Quand il a été couché, qu’il s’est endormi sans bronché, que je suis allée voir si tout allait bien, je me suis souvenue…

De nos débuts. Je l’ai déjà écrit ici. Certaines mères se sentent mères tout de suite, dès le petit “plus” sur le test, dès la naissance. Je ne fais pas partie de ces femmes. Je ne saurai dire aujourd’hui si notre enfant était un souhait commun, s’il découlait d’un projet de vie. Je l’ai désiré. Mais dans quelle mesure? Était-ce un désir inconscient de sauver une embarcation qui prenait l’eau de toute part? Je ne saurai le dire. Ma seule certitude c’est que mon enfant m’a sauvé la vie. J’ai conscience d’avoir eu cette chance de partir avant qu’une vie de famille ne se crée. Si j’étais restée, aurai-je eu le courage de partir? Ou aurai-je choisi le sacrifice que font beaucoup, d’une vie dépourvue d’essence, de sens, une vie de larmes et de drames? Les enfants restent encore et toujours notre meilleure excuse face à de tels choix.

A la maternité, oui j’ai ressenti quelque chose, quelque chose de fort. Je me suis sentie invincible le temps de le tenir contre moi. Puis au matin les fantômes ont ressurgi, les peurs se sont matérialisées, l’envie que tout ce scénario ne soit qu’un atroce cauchemar. Face à ma réalité, j’ai pris une claque magistrale.

J’ai tout mis en œuvre pour ne pas m’attacher à mon enfant. Aussi scandaleux que cela puisse paraitre, je ne me sentais pas d’attaque à être sa mère. Je ne voulais pas dépendre de lui pour m’en sortir. Je ne voulais pas qu’il porte ma peine, mon chagrin. Qui plus est je vivais dans la crainte omniprésente qu’on me le prenne – la justice pas si juste – son père. Et tous ces bien pensants qui me rappelaient l’épée de Damoclès au de ma tête, la menace de l’enlèvement.

Quand je suis arrivée à Paris, je l’ai laissé, soulagée, aux bons soins de mes parents. Je savais qu’avec eux il avait la sécurité affective nécessaire à son épanouissement. Je me suis longtemps dit que si je disparaissais, il serait aimé, protégé – le principal pour moi. Et j’ai souvent eu envie de disparaître. Puis nous avons vécu ensemble, avec un florilège de peurs qui ne cessait de prendre de l’ampleur:  peur d’être seule avec lui, peur de ne pas lui donner assez d’amour, peur de ne pas trouver ma place, peur de mal faire, de ne pas être à la hauteur. J’avais l’impression que loin de moi il grandissait mieux.

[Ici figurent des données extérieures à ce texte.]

Lemma make_ends_loop n cfg names :
  0 ≤ n → fresh_names n (cfg_net cfg) names →
  ∃ net, for_range n (λ (j : Z) (cfg : config C), x ← index names j; net ← MakeEnd x (cfg_net cfg);
           mret (RaftTester.with_net cfg (Connect x (NInt j) net))) cfg = Ret (RaftTester.with_net cfg net) ∧
    made (cfg_net cfg) names n net.
Proof.
  intros Hn (Hlen & Hnd & Hfresh).
  destruct (for_range_safe (λ k s, ∃ net, s = RaftTester.with_net cfg net ∧ made (cfg_net cfg) names k net) n
    (λ (j : Z) (cfg : config C), x ← index names j; net ← MakeEnd x (cfg_net cfg);
       mret (RaftTester.with_net cfg (Connect x (NInt j) net))) cfg)
    as (s & Hs & net & -> & Hnet); [done| | |by exists net].
  - exists (cfg_net cfg). split; [by destruct cfg|]. split; try done.
    + intros e. split; [by left|]. intros [?|(j & ? & _)]; [done|lia].
    + intros e. split; [|by intros [? _]]. intros ?. split; [done|]. intros (j & ? & _). lia.
    + intros j x _ ?. lia.
  - intros j s Hj (net & -> & [Hends Hen Hnew Hold]). destruct (index_safe names j) as [x Hx]; [lia|].
    rewrite Hx, bind_Ret. apply index_Ret in Hx as [_ Hx].
    assert (∀ e, (∃ j' : nat, Z.of_nat j' < j + 1 ∧ names !! j' = Some e) ↔
      (∃ j' : nat, Z.of_nat j' < j ∧ names !! j' = Some e) ∨ e = x) as Hsucc.
    { intros e. split.
      - intros (j' & ? & He). destruct (decide (j' = Z.to_nat j)) as [->|]; [right; congruence|left].
        exists j'. split; [lia|done].
      - intros [(j' & ? & ?)| ->]; [exists j'; split; [lia|done]|exists (Z.to_nat j); split; [lia|done]]. }
    assert (¬ ∃ j' : nat, Z.of_nat j' < j ∧ names !! j' = Some x) as Hlater.
    { intros (j' & ? & He). pose proof (NoDup_lookup _ _ _ _ Hnd He Hx). lia. }
    unfold MakeEnd. rewrite bool_decide_eq_false_2; [|simpl; rewrite Hends; intros [Hin|?]; [|done];
      eapply Hfresh; [by eapply list_elem_of_lookup_2|done]].
    eexists. split; [done|]. eexists. split; [done|]. split; simpl.
    + intros e. rewrite elem_of_union, elem_of_singleton, Hends, Hsucc. naive_solver.
    + intros e. rewrite on_insert, Hen, Hsucc. destruct (decide (e = x)); naive_solver.
    + intros j' x' Hx' Hj'. destruct (decide (x' = x)) as [->|Hne].
      * rewrite lookup_insert_eq. pose proof (NoDup_lookup _ _ _ _ Hnd Hx' Hx). do 3 f_equal. lia.
      * rewrite !lookup_insert_ne by done. apply Hnew; [done|].
        destruct (decide (j' = Z.to_nat j)) as [->|]; [congruence|lia].
    + intros e He. assert (x ≠ e) by (intros ->; apply He; by eapply list_elem_of_lookup_2).
      rewrite !lookup_insert_ne by done. by apply Hold.
Qed.
Lemma tworld3_init : tworld_init 3 tworld3.
Proof.
  split_and!; [apply group3_init|done|done| |].
  - exists false, (names3 100), (λ i, i). unfold tworld3, tconfig3. simpl t_cfg.
    assert (bool_decide (returned (make_config (C:=Z) 3 false (names3 100) (λ i, i)) ≠ None) = true) as Hret
      by (vm_compute; reflexivity).
    apply bool_decide_eq_true in Hret. by destruct (make_config 3 false (names3 100) (λ i, i)).
  - intros i rf. unfold tworld3, group3, g_peer. simpl.
    intros [[<- _]|[_ [[<- _]|[_ [[<- _]|[_ ?]]%lookup_insert_Some]]%lookup_insert_Some]]%lookup_insert_Some; done.
Qed.

(** Peer 0 leads; a command is committed on peers 0 and 1 and applied there; server
    0 is restarted from its storage and reconnected, and peer 1 leads the next
    term. *)
Definition trun_commit : list (taction (C:=Z)) :=
  (TPeers <$> [ATick 0 1000 300; AVote 0 1001; AVoteReply 0]) ++ [TStart 0 10] ++
  (TPeers <$> [APrepare 0 1; AAppend 0 1002; AAppendReply 0; APrepare 0 1; AAppend 0 1003]) ++
  [TTake 0; TDeliver 0; TDone 0; TTake 1].
Definition trun_replace : list (taction (C:=Z)) :=
  [TDeliver 1; TDone 1; TRestart 0 (names3 200 0) 7 2000; TConnect 0] ++
  (TPeers <$> [ATick 1 5000 300; AVote 1 5001; AVoteReply 0]).
(** ** Theorems *)

(** every operation takes effect exactly once.  Whatever calls the clerks
    repeat and however late a repeated call reaches a leader, after any prefix
    of the log a server holds the map of the reference, in which each
    operation is executed at its first occurrence only, and a Get that comes
    next is answered with the value of that map. *)
Theorem kv_exactly_once (H : history) (l : list Op) (Hreach : hreach H) (Hl : l `prefix_of` h_log H) :
  currentState (apply_ops kv_start l) = kv_spec l ∧
  ∀ op, Optype op = "Get" →
    Value (execute (apply_ops kv_start l) op).2 = map_get "" (kv_spec l) (Key op).
Proof.
  apply hreach_inv in Hreach as [_ _ _ Ho]. destruct Hl as [l' Hl].
  assert (client_ordered l) as Hol.
  { intros l1 op l2 ->. apply (Ho l1 op (l2 ++ l')). by rewrite Hl, <- app_assoc. }
  destruct (apply_ops_spec l Hol) as [Hst _]. split; [done|]. intros op Hop. rewrite <- Hst.
  unfold execute, fill_value. rewrite bool_decide_eq_true_2 by done. case_test; simpl;
    by rewrite open_session_state.
Qed.

(** Client 7 appends once, and the call is logged twice. *)
Definition sample_ck : Clerk := MakeClerk 3 7.
Definition sample_kop : Op := mkOp 7 1 "k" "v" "Append".
Definition sample_history : history :=
  mkHistory (<[7 := (sample_ck, Some (RAppend "k" "v"))]> (<[7 := (sample_ck, None)]> ∅))
    [sample_kop] (([] ++ [sample_kop]) ++ [sample_kop]).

Les premières années ont été dures. A tout points de vue. J’avais l’impression de mourir un peu chaque jour, tout en essayant de me sortir de tout ce chaos oppressant. Si bien que je n’ai jamais eu de mal, ni de le laisser à la crèche ou à l’école. J’avais plus confiance dans les autres que dans mes capacités à moi. J’avais besoin que ma vie soit réglée comme du papier à musique pour pouvoir poser un pas après l’autre. Je vivais le cœur lourd gangréné par une colère sourde que je laissais éclater une fois la porte fermée, face à lui qui n’avait rien demandé. Je m’effondrais en larmes le soir. J’étais une mère en équilibre, désorientée, une mère qui n’en pouvait plus, ne savait plus quelle direction prendre, pleine de points d’interrogation.

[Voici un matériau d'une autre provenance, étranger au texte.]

Lemma effect_wf kv c kv' : shard_wf kv → command_ok kv c → effect kv c kv' → shard_wf kv'.
Proof.
  intros Hw Hok Hef. pose proof Hw as [Hst Hcur Hprev Hnum Hpos Hsh].
  destruct Hef as [->|op Hop Hserv ->|cfg l Ht Hd Hn -> Hl Hs|m l Ht Hd Hn Hp -> Hl Hs|m l Ht Hd Hn Hb -> Hl Hs].
  - done.
  - destruct (execute_frame kv op) as (Hg & Hc & Hp & Hss & _ & _ & _ & Hk).
    set (kv' := (execute kv op).1) in *. clearbody kv'.
    split; rewrite ?Hss, ?Hc, ?Hp; try done. intros s Hr.
    assert (sstate kv' s = sstate kv s) as Hss' by (unfold sstate; by rewrite Hss).
    destruct (decide (s = key2shard (Key op))) as [->|Hne].
    + destruct (Hsh _ Hr); unfold SERVING, NO_SERVING, PULLING, BEPULLED in *; try lia.
      apply so_serving; unfold SERVING; congruence.
    + apply (shard_ok_frame kv); [done..| |by apply Hsh].
      intros Hno k Hks. rewrite Hk; [by apply Hno|]. by intros ->.
  - destruct (command_ok_config _ _ _ Ht Hd Hok) as (Hlen & H1 & Hrdy).
    pose proof (config_accepted_ready kv cfg Hw Hn Hrdy) as Hready.
    assert (Num cfg = Num (config kv) + 1) as Hnext by (destruct Hn as [Hz|?]; [rewrite (H1 Hz); lia|done]).
    split; simpl; try done; [by right|split; [lia|intros _; lia]|]. intros s Hr.
    apply (config_shard_ok kv cfg); try done; [by apply Hready|lia|by apply Hs].
  - destruct (command_ok_request _ _ _ Ht Hd Hok) as [Hr Hkeys]. split; simpl; try done. intros s Hrs.
    destruct (Z.eqb_spec s (srm_ShardIndex m)) as [->|Hne].
    + destruct (Hsh _ Hr) as [?|?|? ? ? ? ?|?]; try (unfold SERVING, NO_SERVING, PULLING, BEPULLED in *; lia).
      apply so_serving; simpl; try done. unfold sstate. simpl. rewrite Hs by done. by rewrite Z.eqb_refl.
    + apply (shard_ok_frame kv); try done; [|
        |by apply Hsh].
      * unfold sstate at 1. simpl. rewrite Hs by done. by rewrite (proj2 (Z.eqb_neq _ _)).
      * intros Hno k Hks. simpl. rewrite map_fold_insert_lookup.
        destruct (srm_ShardData m !! k) eqn:E; [|by apply Hno].
        rewrite (Hkeys k) in Hks by (rewrite E; by eexists). congruence.
  - pose proof (command_ok_confirm _ _ _ Ht Hd Hok) as Hr. split; simpl; try done. intros s Hrs.
    destruct (Z.eqb_spec s (scm_ShardIndex m)) as [->|Hne].
    + destruct (Hsh _ Hr) as [?|?|?|? ? ? ? ?]; try (unfold SERVING, NO_SERVING, PULLING, BEPULLED in *; lia).
      apply so_idle; simpl; try done.
      * unfold sstate. simpl. rewrite Hs by done. by rewrite Z.eqb_refl.
      * intros k Hks. simpl. rewrite drop_shard_lookup. by rewrite Hks, Z.eqb_refl.
    + apply (shard_ok_frame kv); try done; [|
        |by apply Hsh].
      * unfold sstate at 1. simpl. rewrite Hs by done. by rewrite (proj2 (Z.eqb_neq _ _)).
      * intros Hno k Hks. simpl. rewrite drop_shard_lookup. case_test; [done|by apply Hno].
Qed.
Definition Get_verdict (reply : option GetReply) : verdict :=
  match reply with
  | None => VNext
  | Some r =>
      if bool_decide (gr_Err r = OK) || bool_decide (gr_Err r = ErrNoKey) then VDone (gr_Value r)
      else if bool_decide (gr_Err r = ErrWrongGroup) then VBreak else VNext
  end.

Definition PutAppend_verdict (reply : option string) : verdict :=
  match reply with
  | None => VNext
  | Some err =>
      if bool_decide (err = OK) then VDone ""
      else if bool_decide (err = ErrWrongGroup) then VBreak else VNext
  end.

(** The servers of the group, in order, until one settles the round: those
    called, and the value if there is one. *)
Fixpoint try_servers (servers : list string) (answers : list verdict) : list string * option string :=
  match servers, answers with
  | srv :: servers, v :: answers =>
      match v with
      | VDone value => ([srv], Some value)
      | VBreak => ([srv], None)
      | VNext => let '(l, r) := try_servers servers answers in (srv :: l, r)
      end
  | srv :: servers, [] => let '(l, r) := try_servers servers [] in (srv :: l, r)
  | [], _ => ([], None)
  end.

(** The loop shared by [Get] and [PutAppend]: each round has the answers of
    the servers and the configuration the controller returns afterwards. *)
Fixpoint ck_loop (ck : Clerk) (key : string) (rounds : list (list verdict * Config))
  : Go (Clerk * list string * option string) :=
  match rounds with
  | [] => mret (ck, [], None)
  | (answers, cfg) :: rounds =>
      gid ← index (Shards (config ck)) (key2shard key);
      let '(called, r) := match Groups (config ck) !! gid with
                          | Some servers => try_servers servers answers
                          | None => ([], None)
                          end in
      match r with
      | Some value => mret (incr_seq ck, called, Some value)
      | None =>
          '(ck', more, r') ← ck_loop (set_config cfg ck) key rounds;
          mret (ck', called ++ more, r')
      end
  end.

(** The arguments are fixed before the first round. *)
Definition Get_args (ck : Clerk) (key : string) : GetArgs := mkGetArgs key (clientID ck) (seqNum ck).
Definition PutAppend_args (ck : Clerk) (key value op : string) : PutAppendArgs :=
  mkPutAppendArgs key value op (clientID ck) (seqNum ck).

Definition get_rounds : list (list (option GetReply) * Config) → list (list verdict * Config) :=
  map (λ r, (map Get_verdict r.1, r.2)).
Definition put_rounds : list (list (option string) * Config) → list (list verdict * Config) :=
  map (λ r, (map PutAppend_verdict r.1, r.2)).

Definition Get (ck : Clerk) (key : string) (rounds : list (list (option GetReply) * Config)) :=
  ck_loop ck key (get_rounds rounds).

Definition PutAppend (ck : Clerk) (key value op : string) (rounds : list (list (option string) * Config)) :=
  ck_loop ck key (put_rounds rounds).

Definition Put (ck : Clerk) (key value : string) := PutAppend ck key value "Put".
Definition Append (ck : Clerk) (key value : string) := PutAppend ck key value "Append".

(** ** Sessions of a clerk *)
Inductive request := RGet (args : GetArgs) | RPutAppend (args : PutAppendArgs).
Definition request_seq (r : request) : Z :=
  match r with RGet args => ga_SeqNum args | RPutAppend args => pa_SeqNum args end.
Definition request_client (r : request) : Z :=
  match r with RGet args => ga_ClientID args | RPutAppend args => pa_ClientID args end.

Inductive command :=
| CGet (key : string) (rounds : list (list (option GetReply) * Config))
| CPutAppend (key value op : string) (rounds : list (list (option string) * Config)).

(** One call of the clerk: the request every server called is sent. *)
Definition perform (ck : Clerk) (c : command) : Go (Clerk * request * list string * option string) :=
  match c with
  | CGet key rounds =>
      '(ck', called, r) ← Get ck key rounds; mret (ck', RGet (Get_args ck key), called, r)
  | CPutAppend key value op rounds =>
      '(ck', called, r) ← PutAppend ck key value op rounds;
      mret (ck', RPutAppend (PutAppend_args ck key value op), called, r)
  end.

(** Calls one after the other; a call that has not returned keeps the clerk.
    The messages sent, in order. *)
Fixpoint session (ck : Clerk) (cs : list command) : Go (Clerk * list (string * request)) :=
  match cs with
  | [] => mret (ck, [])
  | c :: cs =>
      '(ck', req, called, r) ← perform ck c;
      match r with
      | None => mret (ck', (λ srv, (srv, req)) <$> called)
      | Some _ =>
          '(ck'', sent) ← session ck' cs;
          mret (ck'', ((λ srv, (srv, req)) <$> called) ++ sent)
      end
  end.

(** The configurations the controller returns are complete. *)
Definition full (cfg : Config) : Prop := length (Shards cfg) = Z.to_nat NShards.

Je tentais toutefois, à chaque instant, un travail en profondeur, pour faire taire les démons, m’affranchir du passé, pardonner. Pour moi. Comme pour lui. Car entre temps, l’amour s’était frayé un passage. Je le lui disais d’ailleurs souvent. Je lui disais que je l’aimais et que je n’y arrivais pas tout le temps. Je lui disais mes forces et mes failles. Je me répétais que j’allais y arriver, que nous allions être heureux. Parce que c’est le choix que j’avais fait, le choix primaire du départ. J’avais choisi la vie.

Et contre toute attente les heures sont devenues plus légères. J’ai accepté de lâcher prise, de ne plus tout contrôler. J’ai accepté de le regarder pour ce qu’il était, un être unique, qui ne serait jamais moi, que j’allais juste guider sur le chemin de la vie pour qu’un jour il vole de ses propres ailes. Un jour j’ai accepté la tâche confiée, même si elle me parait rude par moments, j’ai pris conscience de mes responsabilités et le parti de me faire davantage confiance. Je me suis pardonnée me choix, mes errances, mes angoisses. J’ai accepté qu’il y en aurait d’autres. Notre relation a pris une autre dimension, plus juste, plus sereine, plus joyeuse. Il fallait en passer par là. Il fallait que nous apprenions l’un de l’autre, l’un avec l’autre. Ce cheminement aura été douloureux et salvateur.

Je suis devenue mère avec le temps, maman avec lui.

Et vous la maternité (ou la paternité), vous l’avez appréhendée comment?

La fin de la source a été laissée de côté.